Deshpande is well known for her presentation of a middle-class Indian woman who is constrained by society. She forayed into literary writing as a short story writer. The context of her stories are always Indian but she talks about universal issues like the predicament of human relationships negotiating gender stereotypes.
Novelist, short-story writer and children’s author Desai’s story the Games At Twilight is one tale almost everyone is familiar with. The theme of childhood, innocence and disappointment and the visual imagery of the twilight runs so beautifully in this story and keeps you hooked. Diamond Dust is another of her short story collection. She has been shortlisted for the Booker Prize thrice.
CS Lakshmi who wrote under the pseudonym Ambai has a distinct style of writing. Her short story Siragukal muriyum (Wings will be broken) got a lot of critical acclaims. She is a well known feminist author known to have an eye for detail. Her short story Squirrel set in a library is a must-read tale of how women’s writings were treated as secondary.

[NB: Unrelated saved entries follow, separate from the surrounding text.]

(** ** Audit entries and small calls *)
Lemma audit_user_never cfg id em a ip d : never_fails (audit_user cfg id em a ip d).
Proof.
  unfold audit_user, ignore, attempt. destruct (negb _); [apply never_ret|].
  apply never_bind; [apply never_now|]. intros t. apply never_bind; [apply never_try|intros; apply never_ret].
Qed.
Lemma audit_user_keeps I cfg id em a ip d :
  (forall d f, I d -> I (on_audit_logs f d)) -> preserves (db_inv I) (audit_user cfg id em a ip d).
Proof.
  intros HI. unfold audit_user, ignore, attempt. destruct (negb _); preserves_tac.
  by apply CreateAuditLog_preserves.
Qed.
Lemma never_attempt {A} (m : MW A) : never_fails (attempt m).
Proof. apply never_try. Qed.
Lemma never_ignore {A} (m : MW A) : never_fails (ignore m).
Proof. apply never_bind; [apply never_try|intros; apply never_ret]. Qed.
Lemma never_throws {A} P (m : HW A) : never_fails m -> throws P m.
Proof. intros Hm w e w' H. by apply Hm in H. Qed.
Lemma audit_user_throws P cfg id em a ip d : throws P (audit_user cfg id em a ip d).
Proof. apply never_throws, audit_user_never. Qed.
#[export] Hint Resolve audit_user_never never_attempt never_ignore : never.
#[export] Hint Resolve audit_user_throws : throws.

(** ** Answers that do not depend on the world *)
Definition replies (h : HW Resp) (resp : Resp) : Prop := forall w, (serve h w).1 = resp.
(** The same for a part of a handler: its value or the answer it ends with. *)
Definition settles {A} (m : HW A) (r : res Resp A) : Prop := forall w, (m w).1 = r.
Lemma replies_ret resp : replies (mret resp) resp.
Proof. done. Qed.
Lemma replies_never {A} (m : HW A) k resp :
  never_fails m -> (forall a, replies (k a) resp) -> replies (m ≫= k) resp.
Proof.
  intros Hm Hk w. specialize (fun a => Hk a). unfold serve. rewrite M_bind_run.
  destruct (m w) as [[a|e] w0] eqn:E; [apply (Hk a w0)|]. by apply Hm in E.
Qed.
Lemma replies_settled {A} (m : HW A) r k resp :
  settles m r -> match r with Ok a => replies (k a) resp | Fail e => resp = e end -> replies (m ≫= k) resp.
Proof.
  intros Hm Hk w. specialize (Hm w). unfold serve. rewrite M_bind_run. destruct (m w) as [r0 w0].
  simpl in Hm. subst r0. destruct r as [a|e]; [apply (Hk w0)|]. by subst.
Qed.
Lemma settles_check ok e : settles (check ok e) (if ok then Ok tt else Fail e).
Proof. by destruct ok. Qed.
Lemma settles_need {A} (o : option A) e : settles (need o e) (ok_or o e).
Proof. by destruct o. Qed.
Lemma settles_blocked (m : HW unit) (resp : Resp) :
  never_fails m -> settles (_ ← m; reject resp : HW unit) (Fail resp).
Proof. intros Hm w. rewrite M_bind_run. destruct (m w) as [[]] eqn:E; [done|]. by apply Hm in E. Qed.
Lemma issue_never cfg email ip : never_fails (issueResetIfEligible cfg email ip).
Proof.
  unfold issueResetIfEligible, burn, dispatchMail.
  repeat first [apply never_bind; [eauto with never|intros] | match goal with
    | |- never_fails (match ?x with _ => _ end) => destruct x
    | |- never_fails (modify _) => apply never_modify end | solve [eauto with never] ].
Qed.
(** What the captcha decides. *)
Definition captcha_verdict (cfg : Settings) (verify : string -> string -> bool) (token ip : string)
    (missing failed : Resp) : res Resp unit :=
  if negb (turnstileEnforced cfg) then Ok tt
  else if is_empty (TrimSpace token) then Fail missing
  else if negb (hasTurnstile cfg) || negb (verify (TrimSpace token) ip) then Fail failed
  else Ok tt.
Lemma captcha_settles cfg verify token ip missing failed blocked :
  (forall d, never_fails (blocked d)) ->
  settles (captcha_ok cfg verify token ip missing failed blocked) (captcha_verdict cfg verify token ip missing failed).
Proof.
  intros Hb. unfold captcha_ok, captcha_verdict. destruct (negb (turnstileEnforced cfg)); [done|].
  destruct (is_empty _); [by apply settles_blocked|].
  destruct (negb (hasTurnstile cfg)); simpl; [by apply settles_blocked|].
  destruct (negb _); [by apply settles_blocked|done].
Qed.
(** The answer of [ForgotPassword], from the request alone. *)
Definition forgot_answer (cfg : Settings) (verify : string -> string -> bool) (r : Request) : Resp :=
  match Decode (dec_struct (two_fields "email" "turnstile_token")) ("", "") r with
  | None => error_json 400 "invalid_request"
  | Some (email, token) =>
      if is_empty (TrimSpace email) || negb (Contains (TrimSpace email) "@") then error_json 400 "invalid_email"
      else match captcha_verdict cfg verify token (ClientIP r) (error_json 400 "captcha_required")
                   (error_json 403 "captcha_failed") with
           | Fail e => e
           | Ok _ => if hasResets cfg then message 202 forgotMessage else error_json 503 "unavailable"
           end
  end.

Veetin mulaiyil oru samaiyalarai (lit. A kitchen in the corner of the house) is another of her short story collection.
Urmila Pawar is a Dalit and feminist writer and activist. Her works beautifully highlight the class, caste and gender issue. Pawar’s short stories Kavach and A Childhood Tale are widely read. Her autobiographical work Aaydaan (The Weave of My Life: A Dalit Woman’s Memoirs translated by Maya Pandit) is one of her most celebrated works.
American author of Indian origin, Jhumpa Lahiri is best known for her short story collection The Interpreter of Maladies. It won her the Pulitzer Prize for Fiction and the Hemingway Foundation/PEN Award. She has another collection of short stories called the Unaccustomed Earth. Lahiri’s work explores the Indian immigrant experience in the US. A lot of her writing focuses on the struggles of raising a family in a culture which is starkly different from your own.
Chitra Banerjee Divakaruni
Indian American author Chitra Banerjee Divakaruni who is well known as a poet and novelist has also written some fine short stories. Her collection called the Arranged Marriage won the American Book Award. The 11 stories in this collection are all led by protagonists who are female. These women have immigrated to America from India and are negotiating between the two cultures.
Pariat’s debut collection Boats on Land won the 2013 Sahitya Akademi Young Writer Award for the English language. She was born in Jorhat, Assam and grew up in Shillong Meghalaya. Her stories talk about the Northeast, its folklore, Khasi life, traditions and the politics.
The 29-year-old girl from Ranchi Kritika Pandey recently won the 2020 Commonwealth Short Story Prize for her story The Great Indian Tee and Snakes. The story revolves around a Hindu-Muslim couple. A simple tale a Hindu woman who helps her father run a tea stall falling in love with a Muslim man who visits her stall highlights the nexus of India’s communal prejudice and intolerance.
This list is indicative only and non-exhaustive.